Selbst in der kalten Jahrezeit, ist das Meer unanständig türkis und die weißen, unendlichen sowie menschenleeren Strände traumhaft schön.
Die unbebaute, wilde Dünenlandschaft erinnert an Sylt oder an Jütland in Dänemark, die Pinienwälder im angrenzenden Barbarte duften wie das wunderschöne Aquitaine am Atlantik in Südfrankreich.
Darüber hinaus punktet Andalusien besonders in den Monaten Dezember und Januar mit konstantem Swell und einem sonnigen und sehr mildem Klima, das selbst das gute alte Mallorca temperaturtechnisch alt aussehen lässt.

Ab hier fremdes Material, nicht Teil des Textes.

(** Other tasks run: they leave this terminal, the console and the user's
    memory alone, and send no signal. *)
Record same_terminal (s s' : ttys) : Prop := {
  st_con : y_con s' = y_con s;
  st_tab : y_tab s' !! 0%nat = y_tab s !! 0%nat;
  st_flag : y_cr_flag s' = y_cr_flag s;
  st_umem : umem (y_ps s') = umem (y_ps s);
  st_signal : no_signal (y_ps s) -> no_signal (y_ps s')
}.
Class QuietWorld (TW : TtyWorld) : Prop :=
  schedule_quiet s : exists s', tty_schedule s = Done tt s' /\ same_terminal s s'.

(** The console after a piece, and after some pieces. *)
Definition show (e : Z) (k : console) (l : list Z) : console := set_cursor (con_feed e l k).
Definition show_all (e : Z) (ls : list (list Z)) (k : console) : console := fold_left (show e) ls k.

Lemma show_all_ok e ls k : con_wf k -> con_ok k (show_all e ls k).
Proof.
  revert k; induction ls as [| l ls IH]; intros k H; [by apply con_ok_refl |].
  apply (con_ok_then k (show e k l)); [by apply con_shown_ok | apply IH].
Qed.

Section write.
Context {TW : TtyWorld} {QW : QuietWorld TW}.

Lemma on_channel_run {A} (m : M tstate A) s t a v :
  y_tab s !! 0%nat = Some t -> m (view t s) = Done a v -> on_channel 0 m s = Done a (unview 0 v s).
Proof. intros Ht Hm. unfold on_channel, terminal, get_opt. cbn [Z.ltb Z.compare]. change (Z.to_nat 0) with 0%nat. by rewrite Ht, Hm. Qed.

(** A state in which terminal 0 is [t] with the write queue [q], ... *)
Definition with_queue (t : tty_struct) (f : Z) (q : tty_queue) (k : console) (s : ttys) : ttys :=
  {| y_con := k; y_tab := <[0%nat := set_write_q q t]> (y_tab s); y_ps := y_ps s; y_cr_flag := f |}.

Lemma with_queue_lookup t f q k s :
  is_Some (y_tab s !! 0%nat) -> y_tab (with_queue t f q k s) !! 0%nat = Some (set_write_q q t).
Proof. intros [t0 H]. apply list_lookup_insert_eq. by apply lookup_lt_Some in H. Qed.
(* ===== verification/Printk.v ===== *)
(** * Printk: src/linux-0.01/kernel/printk.c and panic.c

    [printk] formats into a buffer of the kernel and hands it to [tty_write]
    with %fs on the kernel's data: what the terminal code reads as user memory
    is the kernel's while it runs, and the user's is back afterwards. *)

From S2P Require Import Prelude Mem Printf Vsprintf Proc Sched Console Tty TtyIo TtyOut.

(** [static char buf[1024]], at the address [kbuf]; a longer text is undefined
    behaviour, and so is a %n, which nothing in the kernel uses. *)
Definition sizeof_buf : nat := 1024.

Section printk.
Context {TW : TtyWorld} (kbuf : Z).

(** [push %fs; push %ds; pop %fs] and [pop %fs] around [m]. *)
Definition with_kernel_fs {A} (kernel : memory) (m : M ttys A) : M ttys A := fun s =>
  match m (set_y_ps (set_umem kernel (y_ps s)) s) with
  | Done a s' => Done a (set_y_ps (set_umem (umem (y_ps s)) (y_ps s')) s')
  | Halt r => Halt r
  end.

Definition printk (fuel : nat) (fmt : list Z) (args : list larg) : M ttys Z :=
  match vsprintf fmt args with
  | VDone text [] =>
      if (length text <? sizeof_buf)%nat then
        let i := Z.of_nat (length text) in
        _ ← with_kernel_fs (store_bytes ∅ kbuf (text ++ [0])) (tty_write fuel 0 kbuf i);
        mret i
      else fault "buf"
  | VDone _ (_ :: _) => fault "%n"
  | VArg | VNull | VPast => fault "vsprintf"
  | VFuel => halt NoFuel
  end.

(** Up to the [for(;;)] that it ends in. *)
Definition panic_message : list Z := bytes "Kernel panic: %s" ++ [10; 13].
Definition panic (fuel : nat) (s : list Z) : M ttys unit := _ ← printk fuel panic_message [LStr s]; mret tt.

Lemma user_text_stored m a l : 0 <= a -> a + Z.of_nat (length l) < 2 ^ 32 -> Forall (fun c => 0 <= c < 128) l ->
  user_text (store_bytes m a (l ++ [0])) a (length l) = l.
Proof.
  intros H0 H1 Hl. apply list_eq. intros i. unfold user_text. rewrite list_lookup_fmap.
  destruct (decide (i < length l)%nat) as [Hi | Hi].
  - rewrite lookup_seq_lt by done. cbn [fmap option_fmap option_map]. destruct (lookup_lt_is_Some_2 l i Hi) as [c Hc].
    pose proof (Forall_lookup_1 _ _ _ _ Hl Hc) as Hr. cbn beta in Hr. rewrite Hc. f_equal.
    rewrite load8_store_bytes by (rewrite ?length_app; cbn [length]; unfold in_u32; lia).
    rewrite decide_True by (rewrite length_app; cbn [length]; lia).
    replace (Z.to_nat (a + Z.of_nat (0 + i) - a)) with i by lia.
    rewrite lookup_total_app_l by lia. rewrite (list_lookup_total_correct _ _ _ Hc). wrap_lia.
  - rewrite !lookup_ge_None_2 by (rewrite ?length_seq; lia). done.
Qed.

Lemma cur_get_fs m p f g : cur_get f p = Done g p -> cur_get f (set_umem m p) = Done g (set_umem m p).
Proof.
  destruct (tasks p !! current p : option task_struct) as [u |] eqn:Eu.
  - rewrite (cur_get_run u _ p Eu), (cur_get_run u _ (set_umem m p) Eu). intros [= E]. by rewrite E.
  - unfold cur_get, tget, get_opt, mbind, M_bind, gets. cbv beta iota. by rewrite (Eu : @lookup Z (tfield -> Z) (gmap Z task_struct) _ (current p) (tasks p) = None).
Qed.

Lemma no_signal_fs m p : no_signal p -> no_signal (set_umem m p).
Proof. apply cur_get_fs. Qed.

(** The text of a panic. *)
Lemma panic_text s : vsprintf panic_message [LStr s] = VDone (bytes "Kernel panic: " ++ s ++ [10; 13]) [].
Proof.
  assert (E : vsprintf panic_message [LStr s] = VDone (bytes "Kernel panic: " ++ conv_s s (-1) (-1) 0 ++ [10; 13]) []) by reflexivity.
  rewrite E. unfold conv_s. change (-1 <? 0) with true. change (has 0 Vsprintf.LEFT) with false. cbn [negb]. cbv zeta.
  unfold pad. rewrite Nat2Z.id, firstn_all. replace (Z.to_nat (-1 - Z.of_nat (length s))) with 0%nat by lia. done.
Qed.
Context {QW : QuietWorld TW}.

Lemma printk_run fuel fmt args text s t :
  vsprintf fmt args = VDone text [] -> (0 < length text < 1024)%nat -> Forall (fun c => 0 <= c < 128) text ->
  90 ∉ text -> 90 ∉ contents (write_q t) -> 0 <= kbuf -> kbuf + 1024 <= 2 ^ 32 ->
  y_tab s !! 0%nat = Some t -> onlcr_only t -> queue_wf (write_q t) -> FULL (write_q t) = false ->
  y_cr_flag s = 0 -> no_signal (y_ps s) -> con_wf (y_con s) -> (2 * length text + 2 <= fuel)%nat ->
  exists s', printk fuel fmt args s = Done (Z.of_nat (length text)) s' /\
    written t (contents (write_q t) ++ nlcr text) s s' /\ con_ok (y_con s) (y_con s').
Proof.
  intros Hv Hlen Hasc Hz Hz' H0 H1 Ht Hm Hq Hf Hcr Hs Hk Hfu. set (kern := store_bytes ∅ kbuf (text ++ [0])).
  set (s1 := set_y_ps (set_umem kern (y_ps s)) s).
  assert (Hut : user_text kern kbuf (length text) = text) by (apply user_text_stored; (done || lia)).
  assert (Hs1 : no_signal (y_ps s1)) by by apply no_signal_fs.
  pose proof (length_nlcr text) as Hl.
  destruct (tty_write_run fuel s1 t kbuf (length text)) as (s2 & Hr & Hw); try done; try lia.
  - change (y_cr_flag s1) with (y_cr_flag s). change (umem (y_ps s1)) with kern. rewrite Hcr, to_come_0, Hut, not_elem_of_app.
    split; [done | by apply not_in_nlcr].
  - change (y_cr_flag s1) with (y_cr_flag s). change (umem (y_ps s1)) with kern. rewrite Hcr, to_come_0, Hut. lia.
  - change (y_cr_flag s1) with (y_cr_flag s) in Hw. change (umem (y_ps s1)) with kern in Hw. rewrite Hcr, to_come_0, Hut in Hw.
    assert (Hwr : tty_write fuel 0 kbuf (Z.of_nat (length text)) s1 = Done (Z.of_nat (length text)) s2).
    { unfold tty_write. change (2 <? u32 0) with false. rewrite (proj2 (Z.ltb_ge (Z.of_nat (length text)) 0)) by lia. exact Hr. }
    set (s3 := set_y_ps (set_umem (umem (y_ps s)) (y_ps s2)) s2). exists s3. split; [| split].
    + unfold printk. rewrite Hv. unfold sizeof_buf. rewrite (proj2 (Nat.ltb_lt _ _)) by lia. cbv zeta.
      erewrite bind_Done; [reflexivity |]. unfold with_kernel_fs. fold kern s1. by rewrite Hwr.
    + by destruct Hw.
    + destruct (wr_con _ _ _ _ Hw) as (ls & _ & Hc). change (y_con s3) with (y_con s2). rewrite Hc. by apply show_all_ok.
Qed.

(** [panic] when a signal is pending for the task that panics. *)
Lemma panic_signal fuel msg s t g :
  (length msg < 1000)%nat -> y_tab s !! 0%nat = Some t -> FULL (write_q t) = false ->
  cur_get T_signal (y_ps s) = Done g (y_ps s) -> g <> 0 -> (0 < fuel)%nat -> panic fuel msg s = Done tt s.
Proof.
  intros Hlen Ht Hf Hg Hne Hfu. unfold panic, printk. rewrite panic_text. set (text := _ ++ _).
  assert (Hlt : length text = (16 + length msg)%nat) by (unfold text; rewrite !length_app; change (length (bytes "Kernel panic: ")) with 14%nat; cbn; lia).
  unfold sizeof_buf. rewrite (proj2 (Nat.ltb_lt _ _)) by lia. cbv zeta. set (kern := store_bytes _ _ _).
  assert (Hw : with_kernel_fs kern (tty_write fuel 0 kbuf (Z.of_nat (length text))) s = Done 0 s).
  { unfold with_kernel_fs. rewrite (tty_write_signal fuel _ t _ _ g); try done; [by destruct s as [? ? [] ?] | by apply cur_get_fs | lia]. }
  rewrite (bind_Done _ _ s (Z.of_nat (length text)) s); [done |]. by rewrite (bind_Done _ _ _ _ _ Hw).
Qed.

(** C36: [panic] of a text of fewer than 1000 characters, on a console in its
    usual output mode whose write queue is not full. If the task that panics has
    a signal pending, nothing is shown: [tty_write] returns at once. If not, and
    the text is ASCII without newlines, no letter Z is in it or waits in the
    queue, no carriage return is remembered and the other tasks leave the
    terminal alone while the text is written, then "Kernel panic: ", the text
    and a new line are on the console, behind what waited for it in the write
    queue. Either way, whatever %fs was, the memory of the program that runs is
    what it was. *)
Theorem panic_correct fuel msg s t :
  (length msg < 1000)%nat -> 0 <= kbuf -> kbuf + 1024 <= 2 ^ 32 ->
  y_tab s !! 0%nat = Some t -> onlcr_only t -> queue_wf (write_q t) -> FULL (write_q t) = false ->
  con_wf (y_con s) -> (2 * length msg + 34 <= fuel)%nat ->
  (forall g, cur_get T_signal (y_ps s) = Done g (y_ps s) -> g <> 0 -> panic fuel msg s = Done tt s) /\
  (no_signal (y_ps s) -> y_cr_flag s = 0 ->
   Forall (fun c => 0 <= c < 128 /\ c <> 90) msg -> 10 ∉ msg -> 90 ∉ contents (write_q t) ->
   exists s', panic fuel msg s = Done tt s' /\
     written t (contents (write_q t) ++ bytes "Kernel panic: " ++ msg ++ [13; 10; 13]) s s' /\ con_ok (y_con s) (y_con s')).
Proof.
  intros Hlen H0 H1 Ht Hm Hq Hf Hk Hfu.
  split; [intros g Hg Hne; apply (panic_signal fuel msg s t g); (done || lia) |].
  intros Hs Hcr Hmsg Hnl Hz'. set (text := bytes "Kernel panic: " ++ msg ++ [10; 13]).
  assert (Hlt : length text = (16 + length msg)%nat) by (unfold text; rewrite !length_app; change (length (bytes "Kernel panic: ")) with 14%nat; cbn; lia).
  destruct (printk_run fuel panic_message [LStr msg] text s t (panic_text msg)) as (s' & Hr & Hw & Hc); try done; try lia.
  - unfold text. apply Forall_app. split; [by apply (bool_decide_unpack (Forall (fun c => 0 <= c < 128) (bytes "Kernel panic: "))) |].
    apply Forall_app. split; [eapply Forall_impl; [exact Hmsg | by intros c [? _]] | repeat constructor; lia].
  - unfold text. rewrite !not_elem_of_app. split; [by apply (bool_decide_unpack (90 ∉ bytes "Kernel panic: ")) |]. split.
    + intros Hin. rewrite Forall_forall in Hmsg. by destruct (Hmsg 90 Hin).
    + by apply (bool_decide_unpack (90 ∉ [10; 13])).
  - exists s'. split; [unfold panic; by rewrite (bind_Done _ _ _ _ _ Hr) |]. split; [| done].
    assert (nlcr text = bytes "Kernel panic: " ++ msg ++ [13; 10; 13]) as <-; [| done].
    unfold text, nlcr. rewrite !flat_map_app. f_equal. f_equal.
    clear -Hnl. induction msg as [| c msg IH]; [done |]. apply not_elem_of_cons in Hnl as [Hc Hnl]. cbn [flat_map].
    rewrite (proj2 (Z.eqb_neq c 10)) by congruence. by rewrite IH.
Qed.
End printk.

(** The kernel panics on the console as it boots. *)
Lemma panic_witness :
  exists s' ls, @panic calm_world 0x5000 60 (bytes "no memory") write_demo = Done tt s' /\
    concat ls = bytes "Kernel panic: no memory" ++ [13; 10; 13] /\ y_con s' = show_all 127 ls con_demo /\
    umem (y_ps s') = umem (y_ps write_demo).
Proof.
  destruct (@panic_correct calm_world 0x5000 calm_world_quiet 60 (bytes "no memory") write_demo
    (init_tty 0x20000 0 (Z.lor OPOST ONLCR) 0 (Z.lor (Z.lor (Z.lor ICANON ECHO) ECHOCTL) ECHOKE) 0))
    as [_ H].
  - by vm_compute; lia.
  - lia.
  - lia.
  - done.
  - by vm_compute.
  - constructor; cbn [head tail buf write_q init_tty init_queue]; [lia | lia | by rewrite length_replicate].
  - by vm_compute.
  - exact con_demo_wf.
  - vm_compute; lia.
  - destruct H as (s' & Hr & [(ls & Hl & Hc) _ _ Hu] & _).
    + by vm_compute.
    + done.
    + repeat constructor; by vm_compute.
    + apply (bool_decide_eq_true_1 (10 ∉ _)). by vm_compute.
    + apply not_elem_of_nil.
    + exists s', ls. split; [exact Hr |]. split; [rewrite Hl; by vm_compute |]. split; [exact Hc | exact Hu].
Defined.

Das Meer hat derzeit eine Temperatur von fünfzehn Grad Celsius. Wenn ich daran denke, dass Jungs und Mädels in Cold Hawaii -so wird eine besonders gut surfbare Gegend rund um Kittmöller in Dänemark genannt- bei gerade mal vier Grad Celsius surfen gehen, dann kann man sagen, fünfzehn Grad sind noch echt human. Da gibt es nichts zu meckern.
Dennoch habe ich heute morgen irgendwie Mist gebaut. Ich war zu lange im Wasser, der Swell hatte eine hohe Periode, was bedeutet, das man immer wieder mal zwanzig Minuten im Wasser abhängt, einfach nur auf seinem Surfbrett sitzt, ewig wartet, obwohl kaum eine Welle ins Becken kommt.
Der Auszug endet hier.